To add a new template, we recommend this workflow:

###1. Copy existing template to new file

Find a template that is roughly similar to what you need and copy it to a new file. It’s good practice to use reverse domain notation. E.g. country.company.division.language.yml or fr.mobile.enterprise.french.yml. Language is not always needed. Template folder are searched recursively for files ending in .yml.

2. Change invoice issuer

Just used in the output. Best to use the company name.

3. Set keyword

Look at the invoice and find the best identifying string. Tax number + company name are good options. Remember, all keywords need to be found for the template to be used.
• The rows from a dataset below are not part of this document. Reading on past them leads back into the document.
Lemma method_as_subclass_needs_source_witness :
  method_as_subclass (Sample.blank 0) (TensorSubclassVariable Sample.MyTensor None)
    Sample.empty
  = Returned None Sample.empty
  /\ dispatch Sample.env (handlers Sample.env) TensorVariable_cls (Sample.blank 0)
       "as_subclass" [TensorSubclassVariable Sample.MyTensor None] [] Sample.empty
     = default_dispatch Sample.env TensorVariable_cls (Sample.blank 0)
         "as_subclass" [TensorSubclassVariable Sample.MyTensor None] [] Sample.empty
  /\ exists fn,
       method_as_subclass (Sample.blank 0)
         (TensorSubclassVariable Sample.MyTensor (Some (LocalSource "MyTensor")))
         Sample.empty
       = Returned (Some (TensorWithTFOverrideVariable (Sample.blank 0) Sample.MyTensor fn))
           Sample.empty.
Proof.
  destruct (method_as_subclass_needs_source Sample.env TensorVariable_cls
              (Sample.blank 0) (TensorSubclassVariable Sample.MyTensor None)
              Sample.empty) as (H & _).
  destruct (H eq_refl) as (H1 & H2).
  split; [exact H1|]. split; [exact (H2 eq_refl)|].
  exact (proj2 (proj2 (method_as_subclass_needs_source Sample.env TensorVariable_cls
                         (Sample.blank 0)
                         (TensorSubclassVariable Sample.MyTensor
                            (Some (LocalSource "MyTensor")))
                         Sample.empty))
           Sample.MyTensor (LocalSource "MyTensor") "MyTensor.__torch_function__"
           eq_refl eq_refl).
Defined.

(** ** [__setitem__] *)

Lemma dtype_mask_test f :
  match dtype f with
  | Some d => Torch.dtype_eqb d Torch.bool_ || Torch.dtype_eqb d Torch.int8
  | None => false
  end = true <-> bool_or_int8 f.
Proof.
  unfold bool_or_int8. destruct (dtype f) as [d|].
  - rewrite orb_true_iff, !dtype_eqb_eq. split; intros [H|H]; subst; auto;
      injection H as ->; auto.
  - split; [discriminate|]. intros [H|H]; discriminate.
Qed.

Lemma existsb_has_bool_key l :
  Forall (fun v => has_bool_key v = true <-> ContainsBoolMask v) l ->
  existsb has_bool_key l = true <-> exists item, In item l /\ ContainsBoolMask item.
Proof.
  intros HF. rewrite existsb_exists. rewrite Forall_forall in HF.
  split; intros (x & Hin & Hx); exists x; split; auto; now apply (HF x Hin).
Qed.
(** The result of a child process that ran to its end: the fields of
    [subprocess.CompletedProcess] under [capture_output=True, text=True]. *)
Record CompletedProcess := mkCompleted {
  args : list string;
  returncode : Z;
  stdout : string;
  stderr : string
}.

(** An exception raised by the platform layer ([OSError] and its subclasses
    such as [FileNotFoundError] and [PermissionError], or a codec error):
    its class name and its message.  By construction it is neither
    [SystemExit] nor [subprocess.CalledProcessError]. *)
Record PlatformError := mkPlatformError { exc_class : string; exc_text : string }.

(** How the attempt to run a child process ends.  In both cases the
    filesystem may have been changed by the child. *)
Inductive SpawnOutcome :=
  | Exited (rc : Z) (out err : string) (fs' : gmap string Entry)
  | SpawnRaises (e : PlatformError) (fs' : gmap string Entry).

(** How a failing [write_text] leaves its target: untouched (the file could
    not be opened) or holding [partial] (it was truncated and partly written). *)
Inductive WriteFault :=
  | OpenFails (e : PlatformError)
  | WriteFails (e : PlatformError) (partial : string).
(** The initialising effect (lines 259-267). *)
Definition initialize (images : list value) (cards : list card)
    : Rand (list card) :=
  if decide (length images = 0) then mret cards
  else initializeCards images cards.

(** ** Decoded configuration values and JavaScript numbers *)

(** A JavaScript number: a finite value (as a rational), an infinity or
    [NaN]. *)
Inductive number : Type :=
  | NaN
  | PosInfinity
  | NegInfinity
  | Finite (q : Q).

(** What [r.json()] resolves to, together with [undefined], the result of
    reading a property that is not there. *)
Inductive json : Type :=
  | JNull
  | JUndefined
  | JBool (b : bool)
  | JNum (n : number)
  | JStr (s : string)
  | JArr (items : list json)
  | JObj (props : list (string * json)).

(** The two conversions of the language that the component reaches through
    [Number(...)]: the numeric value of a string and the decimal text of a
    number. *)
Class Coercions : Type := {
  StringToNumber : string → number;
  NumberToString : number → string
}.

Definition Number_isFinite (n : number) : bool :=
  match n with
  | Finite _ => true
  | NaN | PosInfinity | NegInfinity => false
  end.

(** [n > 0] *)
Definition gt0 (n : number) : bool :=
  match n with
  | Finite q => negb (Qle_bool q 0)
  | PosInfinity => true
  | NaN | NegInfinity => false
  end.

(** [Object.is] on numbers, the comparison behind a state setter's
    bail-out. *)
Definition Object_is (x y : number) : bool :=
  match x, y with
  | NaN, NaN | PosInfinity, PosInfinity | NegInfinity, NegInfinity => true
  | Finite p, Finite q => Qeq_bool p q
  | _, _ => false
  end.

Definition Array_isArray (v : json) : bool :=
  match v with
  | JArr _ => true
  | _ => false
  end.

Definition typeof (v : json) : string :=
  match v with
  | JUndefined => "undefined"
  | JBool _ => "boolean"
  | JNum _ => "number"
  | JStr _ => "string"
  | JNull | JArr _ | JObj _ => "object"
  end.

(** The truth value of [data] in [data && ...]. *)
Definition ToBoolean (v : json) : bool :=
  match v with
  | JNull | JUndefined => false
  | JBool b => b
  | JNum NaN => false
  | JNum (Finite q) => negb (Qeq_bool q 0)
  | JNum _ => true
  | JStr EmptyString => false
  | JStr (String _ _) => true
  | JArr _ | JObj _ => true
  end.

Fixpoint lookupProp (props : list (string * json)) (key : string) : json :=
  match props with
  | [] => JUndefined
  | (k, v) :: rest => if String.eqb k key then v else lookupProp rest key
  end.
Keywords are compared after processing the extracted text. So if you use lowercase or remove-whitespace processing, adapt keywords accordingly.

4. First test run

Now we’re ready to see how far we are off. Run invoice2data with the following debug command to see if your keywords match and how much work is needed for dates, etc.

invoice2data --template-folder tpl --debug invoice-XXX.pdf

This test run shows you how the program will “see” the text in the invoice. Parsing PDFs is sometimes a bit unpredictable. Also make sure your template is used. You should already receive some data from static fields or currencies.

5. Add regular expressions

Now you can use the debugging text to add regex fields for the information you need. It’s a good idea to copy parts of the text directly from the debug output and then replace the dynamic parts with regex. Keep in mind that some characters need escaping. To test, re-run the above command.

  • date field: First capture the date. Then see if dateparser handles it correctly. If not, add your format or language under options.
  • amount: Capture the number without currency code. If you expect high amounts, replace the thousand separator. Currently we don’t parse numbers via locals (TODO)

6. Done

Now you’re ready to commit and push your template, so others get a chance to use and improve it.